Germanus managed to win over many of the rebels to his side by appearing conciliatory and paying their arrears. Eventually, in the spring of 537, the two armies clashed at Scalae Veteres, resulting in a hard-won victory for Germanus. Stotzas fled to the tribesmen of Mauretania, and Germanus spent the next two years in re-establishing discipline in the army. Finally, Justinian judged the situation to have been stabilized enough, and in 539 Germanus was replaced by Solomon. Solomon carried on Germanus' work by pruning out of the army those of suspect loyalties and strengthening the network of fortifications. This careful organization enabled him to strike successfully against the Aurasii, evicting them from their mountain strongholds, and firmly establish Roman rule in Numidia and Mauretania Sitifensis.[8]
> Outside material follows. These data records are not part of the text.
(** Once every buffer a pass needs exists, the method allocates nothing. *)
Lemma ensured_fixed args t w :
  is_Some (positions (attributes t)) -> is_Some (nextPositions (attributes t)) ->
  (arg_fp64 args = true ->
     is_Some (positions64xyLow (attributes t)) /\
     is_Some (nextPositions64xyLow (attributes t))) ->
  ensured args t w = (attributes t, nextBuffer w).
Proof.
  unfold ensured, orNew. cbv zeta.
  destruct t as [ps pc [pk pos next low nextLow col]].
  cbn [attributes pointCount positions nextPositions positions64xyLow nextPositions64xyLow
       colors pickingColors].
  intros [bp ->] [bn ->] Hlow. destruct (arg_fp64 args); [|done].
  destruct (Hlow eq_refl) as [[bl ->] [bnl ->]]. done.
Qed.

Lemma put_twice b l : put (put b 0 l) 0 l = put b 0 l.
Proof. destruct b as [b|]; [|done]. simpl. by rewrite write_from_twice. Qed.

Lemma put_is_Some b i l : is_Some b -> is_Some (put b i l).
Proof. intros [x ->]. by eexists. Qed.

(** X6: the method [updatePositions] never throws and is idempotent: a second
    call with the same arguments leaves every attribute of the tesselator as
    the first call left it, and allocates no array. *)
Theorem updatePositions_idempotent (args : UpdateArgs) (t : PolygonTesselator) (w : World) :
  exists t' w' w'',
    updatePositions_method args t w = (inr t', w') /\
    updatePositions_method args t' w' = (inr t', w'') /\
    nextBuffer w'' = nextBuffer w' /\
    jsArrays w'' = jsArrays w' /\ colorCalls w'' = colorCalls w'.
Proof.
  rewrite updatePositions_method_eq. cbv zeta.
  destruct (ensured_some args t w)
    as (Hp & Hn & Hlow & _ & _ & _ & _ & _ & _ & _ & _).
  cbv zeta in Hp, Hn, Hlow.
  set (a := (ensured args t w).1) in *. set (ch := finalStreams args t).
  set (t' := mkTesselator _ _ _). set (w' := mkWorld _ _ _ _).
  assert (finalStreams args t' = ch) as Hch by reflexivity.
  exists t', w'. rewrite updatePositions_method_eq. cbv zeta. rewrite Hch.
  rewrite (ensured_fixed args t').
  - eexists. split; [reflexivity|]. split.
    + subst t'. cbn [fst snd attributes polygons pointCount pickingColors positions
                     nextPositions positions64xyLow nextPositions64xyLow colors].
      rewrite !put_twice. reflexivity.
    + by repeat split.
  - by apply put_is_Some.
  - by apply put_is_Some.
  - intros Hf. split; apply put_is_Some; by apply Hlow.
Qed.

(** X7: a call of [updatePositions] without the extrusion flag calls no height
    accessor and writes no next position: an array of next positions (or of
    their low parts) that exists keeps the elements an earlier pass left in
    it, and a newly allocated one holds zeros. *)
Theorem updatePositions_flat_keeps_next (args : UpdateArgs) (t : PolygonTesselator)
    (w : World) :
  arg_extruded args = false ->
  exists t' w',
    updatePositions_method args t w = (inr t', w') /\
    heightCalls w' = heightCalls w /\
    (forall bn, nextPositions_method t = Some bn -> nextPositions_method t' = Some bn) /\
    (forall bnl, nextPositions64xyLow_method t = Some bnl ->
       nextPositions64xyLow_method t' = Some bnl) /\
    (nextPositions_method t = None ->
     exists bn, nextPositions_method t' = Some bn /\
       buf_data bn = replicate (pointCount t * 3) JS.zero).
Proof.
  intros He. rewrite updatePositions_method_eq. cbv zeta.
  eexists _, _. split; [reflexivity|].
  destruct (finalStreams_view args t) as (_ & _ & Sn & Snl).
  rewrite He in Sn, Snl. cbn [andb] in Snl.
  destruct (ensured_some args t w)
    as (_ & _ & _ & _ & _ & Hn & _ & Hnl & Hfresh & _ & _).
  cbv zeta in Hn, Hnl, Hfresh.
  unfold nextPositions_method, nextPositions64xyLow_method.
  cbn [heightCalls attributes nextPositions nextPositions64xyLow].
  rewrite Sn, Snl, !put_nil, He.
  split; [by rewrite app_nil_r|]. split; [exact Hn|]. split; [exact Hnl|exact Hfresh].
Qed.

(** ** The colour pass: the cached array *)

Lemma colors_loop_same getColor pl idx s :
  buf_id (cs_colors (forEach_from (colorStep getColor) idx pl s)) = buf_id (cs_colors s) /\
  length (buf_data (cs_colors (forEach_from (colorStep getColor) idx pl s)))
    = length (buf_data (cs_colors s)).
Proof.
  revert idx s. induction pl as [|p pl IH]; intros idx s; cbn [forEach_from]; [done|].
  destruct (IH (S idx) (colorStep getColor s p idx)) as [-> ->].
  rewrite colorStep_eq. cbn [cs_colors]. by rewrite fillArray_id, fillArray_length.
Qed.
Second Moorish uprising and the revolt of Guntharic
Africa enjoyed peace and prosperity for the next few years, until the arrival of the great plague c. 542. At the same time, the arrogant behaviour of some Roman governors alienated the Mauri leaders, such as Antalas at Byzacena, and provoked them to rise up and raid Roman territory. So it was that during a battle with the Mauri at Cillium in Byzacena in 544, the Romans were defeated and Solomon himself killed.[9][10] Solomon was succeeded by his nephew, Sergius, who as dux of Tripolitania had been largely responsible for the Moorish uprising. Sergius was both unpopular and of limited abilities, while the Mauri, joined by the renegade Stotzas, gathered together under the leadership of Antalas.[11] The Moors, aided by Stotzas, were able to enter and sack the coastal city of Hadrumetum by trickery. A priest named Paulus was able to retake the city with a small force without help from Sergius, who refused to march forth against the Moors. Despite this setback, the rebels roamed the provinces at will, while the rural population fled to the fortified cities and to Sicily.[12]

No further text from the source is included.